• [EXERCISE DIRECTIONS]:
Your task is to quote the records from their first line through the line containing "has one; and", with nothing added or left out.

[Saved entries]
(** A successful spend or cancel empties its lock. *)
Lemma spent_lock_empty l l' lockId args :
  heldBy (lg_locked l) lockId = list_to_set (sa_inputs args) -> lg_locked l' = unlockAll (sa_inputs args) (lg_locked l) ->
  heldBy (lg_locked l') lockId = ∅.
Proof.
  intros Hh ->. apply set_eq. intros x. rewrite elem_of_heldBy, unlockAll_lookup. case_decide as Hx; [set_solver|].
  split; [|set_solver]. intros Hc%elem_of_heldBy. rewrite Hh in Hc. by apply elem_of_list_to_set in Hc.
Qed.

(** What a successful spend or cancel does to a locked state. *)
Lemma spend_case lockId id hash args l l' x a :
  lk_owner (lockOf l id) = Some a -> consistent l -> _spendLock id hash args l = Ok l' -> lg_locked l !! x = Some lockId ->
  lg_locked l' !! x = Some lockId \/
  (id = lockId /\ (hash <> zero32 -> unlockHash args = hash) /\ x ∈ sa_inputs args /\ heldBy (lg_locked l') lockId = ∅).
Proof.
  intros Ha Hs Hc Hx. destruct (_spendLock_inv _ _ _ _ _ _ Ha Hs Hc) as (Hh & Hb & Hl & _).
  destruct (decide (x ∈ sa_inputs args)) as [Hin|Hin]; [right|left; by rewrite Hl, unlockAll_lookup, decide_False].
  assert (E : lg_locked l !! x = Some id) by (apply elem_of_heldBy; rewrite Hb; by apply elem_of_list_to_set).
  assert (id = lockId) as -> by congruence. split_and!; [done..|]. by eapply spent_lock_empty.
Qed.

Lemma requireSpender_Ok sender lockId l u : requireSpender sender lockId l = Ok u -> lk_spender (lockOf l lockId) = Some sender.
Proof. unfold requireSpender. case_bool_decide; [done|discriminate]. Qed.

(** (C6) A state that is locked stays locked under its lock, whoever calls what, until the spender of
    the lock spends or cancels it with arguments that hash to the commitment the lock has for it, if it
    has one; and then everything that is locked under the lock leaves with it. *)
Theorem locked_state_leaves_by_commitment notary l sender op l' x lockId :
  reachable notary l -> execute sender op l = Ok l' -> lg_locked l !! x = Some lockId ->
  lg_locked l' !! x = Some lockId \/
  exists args commitment,
    (op = Op_spendLock lockId args /\ commitment = lk_spendCommitment (lockOf l lockId) \/
     op = Op_cancelLock lockId args /\ commitment = lk_cancelCommitment (lockOf l lockId)) /\
    lk_spender (lockOf l lockId) = Some sender /\ (commitment <> zero32 -> unlockHash args = commitment) /\
    x ∈ sa_inputs args /\ heldBy (lg_locked l') lockId = ∅.
Proof.
  intros Hr%reachable_consistent He Hx. destruct op; cbn [execute] in He.
  - left. by rewrite (proj1 (transfer_keeps_locked _ _ _ _ _ _ He)).
  - left. by rewrite (proj1 (transfer_keeps_locked _ _ _ _ _ _ He)).
  - left. apply createLock_locked in He as (_ & _ & Hn & ->). rewrite lockAll_lookup. case_decide as Hin; [|done].
    apply Hn in Hin. exfalso. apply (getLockId_zero l x lockId); [|done|done]. intros ->. exact (so_locked _ _ _ Hr x Hx).
  - left. by rewrite (updateLock_keeps_locked _ _ _ _ _ _ _ He).
  - apply bind_Ok in He as (u & [a Ha]%lockActive_Ok & Hc). apply bind_Ok in Hc as (v & Hv%requireSpender_Ok & Hc).
    destruct (spend_case lockId _ _ _ _ _ x a Ha Hr Hc Hx) as [?|(-> & ? & ? & ?)]; [by left|right]. by do 2 eexists; split_and!; [left| | | |].
  - apply bind_Ok in He as (u & [a Ha]%lockActive_Ok & Hc). apply bind_Ok in Hc as (v & Hv%requireSpender_Ok & Hc).
    destruct (spend_case lockId _ _ _ _ _ x a Ha Hr Hc Hx) as [?|(-> & ? & ? & ?)]; [by left|right]. by do 2 eexists; split_and!; [right| | | |].
  - left. by rewrite (delegateLock_keeps_locked _ _ _ _ _ _ He).
Qed.

(** ** The life of a lock *)

(** What a call can do to the lock of an id. *)
Inductive lockStep (sender : EthAddress) : LedgerOp -> Bytes32 -> LedgerLock -> LedgerLock -> Prop :=
| lockStep_other op id k : lockStep sender op id k k
| lockStep_create args sc cc id k k' :
    lk_owner k = None -> lk_owner k' = Some sender -> lk_spender k' = Some sender -> lockStep sender (Op_createLock args sc cc) id k k'
| lockStep_update args sc cc id k k' :
    lk_owner k = lk_spender k -> lk_owner k' = lk_owner k -> lk_spender k' = lk_spender k -> lockStep sender (Op_updateLock id args sc cc) id k k'
| lockStep_spend args id k : lockStep sender (Op_spendLock id args) id k noLock
| lockStep_cancel args id k : lockStep sender (Op_cancelLock id args) id k noLock
| lockStep_delegate args newSpender id k :
    lk_spendCommitment k <> zero32 -> lk_cancelCommitment k <> zero32 ->
    lockStep sender (Op_delegateLock id args newSpender) id k (k <| lk_spender := Some newSpender |>).

Lemma setLockOptions_lockOf lockId spendTxId l l' id :
  _setLockOptions lockId spendTxId l = Ok l' ->
  lockOf l' id = if decide (lockId = id) then (lockOf l lockId) <| lk_spendTxId := spendTxId |> else lockOf l id.
Proof.
  unfold _setLockOptions. intros Hs. executed; subst; rewrite lockOf_setLock; case_decide; try done;
    by destruct (isZero (lk_spendTxId (lockOf l lockId))).
Qed.

(** The commitments and options of the lock that is created or updated. *)
Lemma committed_lockOf lockId sc cc spendTxId l l' id :
  (if isZero spendTxId then mret (setLock lockId (fun k => k <| lk_spendCommitment := sc |> <| lk_cancelCommitment := cc |>) l)
   else _setLockOptions lockId spendTxId (setLock lockId (fun k => k <| lk_spendCommitment := sc |> <| lk_cancelCommitment := cc |>) l)) = Ok l' ->
  lockOf l' id =
    if decide (lockId = id) then
      (lockOf l lockId) <| lk_spendCommitment := sc |> <| lk_cancelCommitment := cc |>
                      <| lk_spendTxId := if isZero spendTxId then lk_spendTxId (lockOf l lockId) else spendTxId |>
    else lockOf l id.
Proof.
  destruct (isZero spendTxId) eqn:Ez.
  - intros [= <-]. rewrite lockOf_setLock. case_decide; [|done]. by destruct (lockOf l lockId).
  - intros ->%(setLockOptions_lockOf _ _ _ _ id). rewrite !lockOf_setLock. case_decide; [|done]. by rewrite decide_True.
Qed.

Lemma createLock_lockOf sender args sc cc l l' id :
  createLock sender args sc cc l = Ok l' ->
  let lockId := computeLockId sender (ca_txId args) in
  lockOf l' id =
    if decide (lockId = id) then
      MkLedgerLock (Some sender) (Some sender) sc cc (length (ca_contents args))
        (if isZero (ca_spendTxId args) then lk_spendTxId (lockOf l lockId) else ca_spendTxId args)
    else lockOf l id.
Proof.
  unfold createLock. intros ([] & _ & Hc)%bind_Ok. cbv zeta. set (lockId := computeLockId sender (ca_txId args)) in *.
  destruct (lk_owner (lockOf l lockId)) eqn:Eo; [discriminate|]. assert (Hz : lockId <> zero32) by apply lockId_nonzero.
  apply bind_Ok in Hc as (l1 & Hu & Hc). apply bind_Ok in Hc as (l2 & Hi & Hc). apply bind_Ok in Hc as (l3 & Ho & Hc).
  apply bind_Ok in Hc as (l4 & Hl & Hc). apply bind_Ok in Hc as (l5 & Hn & Hc).
  apply (committed_lockOf _ _ _ _ _ _ id) in Hc as ->.
  assert (E : forall i, lockOf (l5 <| lg_lockStates ::= <[lockId := ca_newLockState args]> |>) i =
    lockOf (setLock lockId (fun k => k <| lk_owner := Some sender |> <| lk_spender := Some sender |> <| lk_lockedStateCount := length (ca_contents args) |>) l) i).
  { intros i. rewrite (lockOf_same l5) by done. rewrite (lockOf_same l4) by (apply parts_keep_locks; naive_solver).
    rewrite (lockOf_same l3) by (apply parts_keep_locks; naive_solver). rewrite (lockOf_same l2) by (apply parts_keep_locks; naive_solver).
    rewrite (lockOf_same l1) by (apply parts_keep_locks; naive_solver). by rewrite (lockOf_same _ l1) by (apply parts_keep_locks; naive_solver). }
  rewrite !E, !lockOf_setLock. rewrite (decide_True _ _ (eq_refl lockId)). destruct (decide (lockId = id)); [by destruct (lockOf l lockId)|done].
Qed.

Lemma updateLock_lockOf sender lockId args sc cc l l' id :
  updateLock sender lockId args sc cc l = Ok l' ->
  lk_owner (lockOf l lockId) = lk_spender (lockOf l lockId) /\
  lockOf l' id =
    if decide (lockId = id) then
      (lockOf l lockId) <| lk_spendCommitment := sc |> <| lk_cancelCommitment := cc |>
                      <| lk_spendTxId := if isZero (ua_spendTxId args) then lk_spendTxId (lockOf l lockId) else ua_spendTxId args |>
    else lockOf l id.
Proof.
  unfold updateLock. intros (u & _ & Hc)%bind_Ok. apply bind_Ok in Hc as ([] & _ & Hc).
  destruct (negb _) eqn:Eo; [discriminate|]. apply negb_false_iff, bool_decide_eq_true in Eo. split; [done|].
  apply bind_Ok in Hc as (l1 & Hu & Hc). destruct (negb _); [discriminate|].
  apply bind_Ok in Hc as ([] & _ & Hc). apply bind_Ok in Hc as (l2 & Ht & Hc).
  apply (committed_lockOf _ _ _ _ _ _ id) in Hc as ->.
  assert (E : forall i, lockOf l2 i = lockOf l i).
  { intros i. rewrite (lockOf_same l1) by by eapply transition_keeps_locks. by rewrite (lockOf_same l) by (apply parts_keep_locks; naive_solver). }
  by rewrite !E.
Qed.

Lemma delegateLock_lockOf sender lockId args newSpender l l' id :
  delegateLock sender lockId args newSpender l = Ok l' ->
  lk_spendCommitment (lockOf l lockId) <> zero32 /\ lk_cancelCommitment (lockOf l lockId) <> zero32 /\
  lockOf l' id = if decide (lockId = id) then (lockOf l lockId) <| lk_spender := Some newSpender |> else lockOf l id.
Proof.
  unfold delegateLock. intros (u & _ & Hc)%bind_Ok. apply bind_Ok in Hc as ([] & _ & Hc).
  destruct (_ || _)%bool eqn:Ez; [discriminate|]. apply orb_false_iff in Ez as [E1 E2].
  apply bind_Ok in Hc as (l1 & Hu & Hc). split_and!.
  - intros Hz%isZero_spec. congruence.
  - intros Hz%isZero_spec. congruence.
  - rewrite (lockOf_same (setLock lockId (fun k => k <| lk_spender := Some newSpender |>) l1)) by by eapply transition_keeps_locks.
    rewrite lockOf_setLock. by rewrite !(lockOf_same l l1) by (apply parts_keep_locks; naive_solver).
Qed.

• [RESULT FOR THIS TASK]:
(** A successful spend or cancel empties its lock. *)
Lemma spent_lock_empty l l' lockId args :
  heldBy (lg_locked l) lockId = list_to_set (sa_inputs args) -> lg_locked l' = unlockAll (sa_inputs args) (lg_locked l) ->
  heldBy (lg_locked l') lockId = ∅.
Proof.
  intros Hh ->. apply set_eq. intros x. rewrite elem_of_heldBy, unlockAll_lookup. case_decide as Hx; [set_solver|].
  split; [|set_solver]. intros Hc%elem_of_heldBy. rewrite Hh in Hc. by apply elem_of_list_to_set in Hc.
Qed.

(** What a successful spend or cancel does to a locked state. *)
Lemma spend_case lockId id hash args l l' x a :
  lk_owner (lockOf l id) = Some a -> consistent l -> _spendLock id hash args l = Ok l' -> lg_locked l !! x = Some lockId ->
  lg_locked l' !! x = Some lockId \/
  (id = lockId /\ (hash <> zero32 -> unlockHash args = hash) /\ x ∈ sa_inputs args /\ heldBy (lg_locked l') lockId = ∅).
Proof.
  intros Ha Hs Hc Hx. destruct (_spendLock_inv _ _ _ _ _ _ Ha Hs Hc) as (Hh & Hb & Hl & _).
  destruct (decide (x ∈ sa_inputs args)) as [Hin|Hin]; [right|left; by rewrite Hl, unlockAll_lookup, decide_False].
  assert (E : lg_locked l !! x = Some id) by (apply elem_of_heldBy; rewrite Hb; by apply elem_of_list_to_set).
  assert (id = lockId) as -> by congruence. split_and!; [done..|]. by eapply spent_lock_empty.
Qed.

Lemma requireSpender_Ok sender lockId l u : requireSpender sender lockId l = Ok u -> lk_spender (lockOf l lockId) = Some sender.
Proof. unfold requireSpender. case_bool_decide; [done|discriminate]. Qed.

(** (C6) A state that is locked stays locked under its lock, whoever calls what, until the spender of
    the lock spends or cancels it with arguments that hash to the commitment the lock has for it, if it
    has one; and then everything that is locked under the lock leaves with it. *)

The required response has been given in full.